In the entries below, count every line that has the string "watched", and answer with that count alone.

[Stored entries]
*** Begin section ***

(** The batches together are the whole array: with [length files] rounds of
    fuel the loop has gone through every file. *)
Lemma process_batches_all fuel fs limit files : ∀ i acc,
  (length files ≤ i + fuel)%nat →
  process_batches fuel fs limit files i acc =
  foldl (process_file fs limit) acc (drop i files).
Proof.
  induction fuel as [|fuel IH]; intros i acc Hfuel; simpl.
  - rewrite drop_ge by lia. done.
  - case_bool_decide as Hi.
    + rewrite IH by (unfold MAX_FILES_PER_BATCH; lia).
      rewrite <- foldl_app. f_equal. unfold slice.
      replace (i + MAX_FILES_PER_BATCH - i)%nat with MAX_FILES_PER_BATCH by lia.
      rewrite <- (take_drop MAX_FILES_PER_BATCH (drop i files)) at 2.
      by rewrite drop_drop.
    + rewrite drop_ge by lia. done.
Qed.

Lemma handler_eq fs settings files request :
  let limit := default settings (fileSizeLimit request) in
  handler fs (Ok settings) (Ok files) request =
  mkResponse (omap (extracted fs limit) files)
             (match omap (reported fs limit) files with
              | [] => None
              | e :: es => Some (e :: es)
              end).
Proof.
  simpl. unfold handler.
  replace (match fileSizeLimit request with
           | Some limit => limit
           | None => settings
           end) with (default settings (fileSizeLimit request))
    by by destruct (fileSizeLimit request).
  rewrite process_batches_all by lia. rewrite drop_0, foldl_process_file.
  simpl. by destruct (omap (reported _ _) files).
Qed.

Lemma error_list_handler fs settings files request :
  error_list (handler fs (Ok settings) (Ok files) request) =
  omap (reported fs (default settings (fileSizeLimit request))) files.
Proof.
  rewrite handler_eq. unfold error_list. simpl.
  by destruct (omap _ files).
Qed.

Lemma filesContent_handler fs settings files request :
  filesContent (handler fs (Ok settings) (Ok files) request) =
  omap (extracted fs (default settings (fileSizeLimit request))) files.
Proof. by rewrite handler_eq. Qed.

Lemma extracted_name fs limit f g content :
  extracted fs limit f = Some (g, content) →
  g = f ∧ isFileSizeWithinLimit fs f (Some limit) = true.
Proof.
  unfold extracted. destruct (isFileSizeWithinLimit fs f (Some limit)); [|done].
  destruct (extractFileContent _ _ _); [|done]. by intros [= <- <-].
Qed.

Lemma reported_name fs limit f e :
  reported fs limit f = Some e → error_fileName e = Some f.
Proof.
  unfold reported. destruct (isFileSizeWithinLimit fs f (Some limit)).
  - destruct (extractFileContent _ _ _); [done|]. by intros [= <-].
  - by intros [= <-].
Qed.

Lemma reported_outside_limit fs limit f :
  isFileSizeWithinLimit fs f (Some limit) = false →
  reported fs limit f = Some (mkError (Some f) (size_limit_message limit))
  ∧ extracted fs limit f = None.
Proof. intros Hf. unfold reported, extracted. by rewrite Hf. Qed.

Lemma omap_without {A} (g : string → option A) (f : string)
    (files : list string) :
  g f = None → omap g (filter (λ x, x ≠ f) files) = omap g files.
Proof.
  intros Hf. induction files as [|x files IH]; [done|].
  destruct (decide (x = f)) as [->|Hne].
  - rewrite filter_cons_False by naive_solver. csimpl. by rewrite Hf.
  - rewrite filter_cons_True by done. csimpl. by rewrite IH.
Qed.

Lemma reported_without fs limit f (files : list string) :
  filter (λ e, error_fileName e ≠ Some f) (omap (reported fs limit) files) =
  omap (reported fs limit) (filter (λ x, x ≠ f) files).
Proof.
  induction files as [|x files IH]; [done|]. csimpl.
  destruct (reported fs limit x) as [e|] eqn:He.
  - apply reported_name in He as Hname.
    destruct (decide (x = f)) as [->|Hne].
    + rewrite (filter_cons_False _ e) by naive_solver.
      rewrite (filter_cons_False _ f) by naive_solver. done.
    + rewrite (filter_cons_True _ e) by (rewrite Hname; congruence).
      rewrite (filter_cons_True _ x) by done. csimpl. by rewrite He, IH.
  - destruct (decide (x = f)) as [->|Hne].
    + rewrite (filter_cons_False _ f) by naive_solver. done.
    + rewrite (filter_cons_True _ x) by done. csimpl. by rewrite He, IH.
Qed.
(** X9. What the immediate rules do with the occurrence time of a
    judgment: the negation and the conversion carry it over, the
    contraposition is eternal whatever the premise was; only the conversion
    is marked as coming from a conversion. *)
Theorem immediate_rules_occurrence_time (k : Q) (j : Sentence) (a : nat)
    (st : string) (s p : Term) (c : Copula) (conn : option TermConnector)
    (tv : TruthValue) (w : World) :
  0 < k ->
  type_ j = Judgment ->
  statement j = StatementTerm a st [s; p] (Some c) conn ->
  value j = Some tv ->
  0 <= frequency tv <= 1 -> 0 <= confidence tv ->
  exists neg cnv cnt w1 w2 w3,
    Rules.Negation j w = (Py.Ok neg, w1)
    /\ Rules.Conversion k j w = (Py.Ok cnv, w2)
    /\ Rules.Contraposition k j w = (Py.Ok cnt, w3)
    /\ occurrence_time (stamp neg) = occurrence_time (stamp j)
    /\ occurrence_time (stamp cnv) = occurrence_time (stamp j)
    /\ occurrence_time (stamp cnt) = None
    /\ from_conversion (stamp cnv) = true
    /\ from_conversion (stamp neg) = false
    /\ from_conversion (stamp cnt) = false.
Proof.
  intros Hk Ht Hs Hv [Hf0 Hf1] Hc.
  unfold Rules.Negation, Rules.Conversion, Rules.Contraposition,
    subject_term, predicate_term, get_copula,
    getevidentialvalues_fromsentence.
  rewrite Hs, Ht, Hv. interp.
  rewrite !Statement_run by (left + right; reflexivity).
  destruct (F_Conversion_ok k Hk _ _ Hf0 Hc) as [t1 ->].
  destruct (F_Contraposition_ok k Hk _ _ Hf1 Hc) as [t2 ->].
  unfold new_Judgment, new_Stamp. interp.
  eexists _, _, _, _, _, _. repeat split; reflexivity.
Qed.
(** * Renamer: the reconciliation engine of the image watcher

    A shallow embedding of [rename_images_watcher.py] (module [Original]) and
    of [rename_images_watcher_CORRECTED.py] (module [Corrected]), and the
    properties of the renaming pass checked on it.

    Conventions of the embedding.
    - A [Path] inside the watched directory is represented by its [name];
      [directory / item] and [file_path.parent / temp] stay in that directory
      (the prefix holds no path separator).
    - Strings are byte strings; [str.lower] is modelled on ASCII letters.
    - Times are integers: [time.time] and the delays in milliseconds,
      [os.path.getctime] in any unit, since only its order is used.
    - The watched directory is a finite map from names to what the operating
      system answers about each entry.  The order in which [os.listdir] or
      [glob] enumerate it is not part of the directory: it is an input of each
      pass.  [print] is modelled by a list of messages, and does not raise.
    - What [os.path.getctime] reports of a file after a rename depends on the
      platform.  On Windows it is the creation time, which as a rule moves
      with the entry; on POSIX it is the time of the last change of the
      inode, which a rename sets on most file systems.  Each entry carries
      the values that its renames to come will give to [st_ctime], none
      where renames leave it alone. *)

From Stdlib Require Import ZArith Lia Ascii String.
From stdpp Require Import base strings pretty gmap list sorting.

(** ** Text: the [str] operations the source uses *)

Module Text.

Definition is_upper (c : ascii) : bool :=
  let n := nat_of_ascii c in (65 <=? n) && (n <=? 90).

Definition lower_char (c : ascii) : ascii :=
  if is_upper c then ascii_of_nat (nat_of_ascii c + 32) else c.

(** [s.lower()] *)
Fixpoint lower (s : string) : string :=
  match s with
  | EmptyString => EmptyString
  | String c s' => String (lower_char c) (lower s')
  end.

(** [s.endswith(suffix)] *)
Fixpoint endswith (s suffix : string) : bool :=
  if String.eqb s suffix then true
  else match s with
       | EmptyString => false
       | String _ s' => endswith s' suffix
       end.

(** [s.startswith(pre)] *)
Definition startswith (s pre : string) : bool := String.prefix pre s.

(** [s.rfind(c)], with [None] for Python's -1 *)
Fixpoint rfind (s : string) (c : ascii) : option nat :=
  match s with
  | EmptyString => None
  | String a s' =>
      match rfind s' c with
      | Some i => Some (S i)
      | None => if Ascii.eqb a c then Some 0 else None
      end
  end.

(** [s[i:]] *)
Fixpoint slice_from (i : nat) (s : string) : string :=
  match i, s with
  | 0, _ => s
  | S i', String _ s' => slice_from i' s'
  | S _, EmptyString => EmptyString
  end.

Definition digit_char (d : nat) : ascii := ascii_of_nat (48 + d).

Definition is_digit (c : ascii) : bool :=
  let n := nat_of_ascii c in (48 <=? n) && (n <=? 57).

Fixpoint digits_fuel (fuel n : nat) : string :=
  match fuel with
  | 0 => EmptyString
  | S fuel' =>
      if n <? 10 then String (digit_char n) EmptyString
      else digits_fuel fuel' (n / 10) +:+ String (digit_char (n mod 10)) EmptyString
  end.

(** [str(n)] for a natural number *)
Definition str_of_nat (n : nat) : string := digits_fuel (S n) n.

(** The format specification [:02d]: decimal, zero-padded to width 2. *)
Definition fmt_02d (n : nat) : string :=
  let s := str_of_nat n in
  if String.length s <? 2 then "0" +:+ s else s.

Fixpoint count_char (c : ascii) (s : string) : nat :=
  match s with
  | EmptyString => 0
  | String a s' => (if Ascii.eqb a c then 1 else 0) + count_char c s'
  end.

Fixpoint all_digits (s : string) : bool :=
  match s with
  | EmptyString => true
  | String a s' => is_digit a && all_digits s'
  end.

(** Reads the decimal number a string starts with: the value read so far,
    and what follows the digits. *)
Fixpoint read_nat (acc : nat) (s : string) : nat * string :=
  match s with
  | EmptyString => (acc, EmptyString)
  | String a s' =>
      if is_digit a then read_nat (10 * acc + (nat_of_ascii a - 48)) s'
      else (acc, s)
  end.

(** The string is empty or starts with something else than a digit. *)
Definition no_digit_ahead (s : string) : Prop :=
  match s with EmptyString => True | String a _ => is_digit a = false end.

End Text.

(** ** [pathlib]: the suffix of a file name *)

Module PurePath.
Import Text.

(** [PurePath.suffix]: the text from the last dot on, unless that dot is
    the first or the last character of the name. *)
Definition suffix (name : string) : string :=
  match rfind name "."%char with
  | Some i =>
      if (0 <? i) && (i <? String.length name - 1) then slice_from i name
      else EmptyString
  | None => EmptyString
  end.

End PurePath.

(** ** The watched directory *)

Module FS.

Record stat_result := { st_size : Z; st_ctime : Z }.

(** What an entry is, for the rules of a rename. *)
Inductive kind :=
  | File                          (* anything but a directory *)
  | Folder (empty : bool).        (* a directory, with entries or without *)

(** What the operating system answers about one directory entry.  The
    answers are independent of one another: a phantom entry can be listed
    and [stat] while no byte of it can be read. *)
Record node := {
  n_kind : kind;
  n_is_file : option bool;        (* Path.is_file(); None when it raises *)
  n_exists : option bool;         (* Path.exists(); None when it raises *)
  n_stat : option stat_result;    (* Path.stat(); None when it raises OSError *)
  n_readable : bool;              (* open(path, 'rb') and read(1) succeed *)
  n_ctimes : list Z;              (* st_ctime after each rename to come, where
                                     a rename changes it; empty where it is
                                     the creation time *)
}.
Lemma parses_fixed max n bs : length bs = n -> parses max (Dec.fixed n) bs bs.
Proof.
  intros <-. eapply parses_eq; [eapply parses_bind; [apply parses_take|apply parses_ret]|
    apply app_nil_r|done].
Qed.

Lemma parses_u8 max v : inU 8 v -> parses max Dec.Uint8 [byte.of_Z v] v.
Proof.
  intros Hv. eapply parses_eq;
    [eapply parses_bind; [apply (parses_take max [byte.of_Z v])|apply parses_ret]|done|].
  rewrite byte.unsigned_of_Z. by apply Z.mod_small.
Qed.

Lemma parses_le max n v : inU (8 * Z.of_nat n) v ->
  parses max (data ← Dec.fixed n; mret (le_combine data)) (le_split n v) v.
Proof.
  intros Hv. eapply parses_eq;
    [eapply parses_bind; [apply parses_fixed, length_le_split|apply parses_ret]|apply app_nil_r|].
  by apply le_combine_le_split_id.
Qed.

Lemma parses_u16 max v : inU 16 v -> parses max Dec.Uint16 (le_split 2 v) v.
Proof. apply (parses_le max 2). Qed.
Lemma parses_u32 max v : inU 32 v -> parses max Dec.Uint32 (le_split 4 v) v.
Proof. apply (parses_le max 4). Qed.
Lemma parses_u64 max v : inU 64 v -> parses max Dec.Uint64 (le_split 8 v) v.
Proof. apply (parses_le max 8). Qed.

Lemma parses_signed max (w : Z) (m : DecM Z) bs v :
  0 < w -> inS w v -> parses max m bs (wrapU w v) -> parses max (x ← m; mret (wrapS w x)) bs v.
Proof.
  intros Hw Hv Hm. eapply parses_eq;
    [eapply parses_bind; [exact Hm|apply parses_ret]|apply app_nil_r|].
  rewrite wrapS_wrapU by done. by apply wrapS_id.
Qed.

Lemma parses_i8 max v : inS 8 v -> parses max Dec.Int8 [byte.of_Z (u8 v)] v.
Proof. intros. apply parses_signed; [lia|done|]. apply parses_u8, wrapU_range. lia. Qed.
Lemma parses_i32 max v : inS 32 v -> parses max Dec.Int32 (le_split 4 (u32 v)) v.
Proof. intros. apply parses_signed; [lia|done|]. apply parses_u32, wrapU_range. lia. Qed.
Lemma parses_i64 max v : inS 64 v -> parses max Dec.Int64 (le_split 8 (u64 v)) v.
Proof. intros. apply parses_signed; [lia|done|]. apply parses_u64, wrapU_range. lia. Qed.

Lemma parses_bool max b : parses max Dec.Bool [byte.of_Z (Z.b2z b)] b.
Proof.
  eapply parses_eq; [eapply parses_bind; [apply parses_u8|apply parses_ret]|done|].
  - destruct b; unfold inU; cbn; lia.
  - by destruct b.
Qed.

Lemma parses_bytes max bs : len bs <= max -> max <= MaxUint32 ->
  parses max Dec.Bytes (prefixed bs) bs.
Proof.
  intros Hl Hm. unfold Dec.Bytes, prefixed. pose proof (len_nonneg bs).
  eapply parses_bind; [apply parses_u32; unfold inU, MaxUint32 in *; lia|].
  intros d r Hr. pose proof (ready_limits _ _ _ Hr) as Hlim. pose proof Hr as (He & _).
  unfold mbind, dec_bind, Dec.get_err. rewrite He, Hlim. cbn [MaxBytes].
  destruct (Z.ltb_spec max (len bs)); [lia|]. by apply parses_raw.
Qed.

*** End section ***

* **Answer area**: 3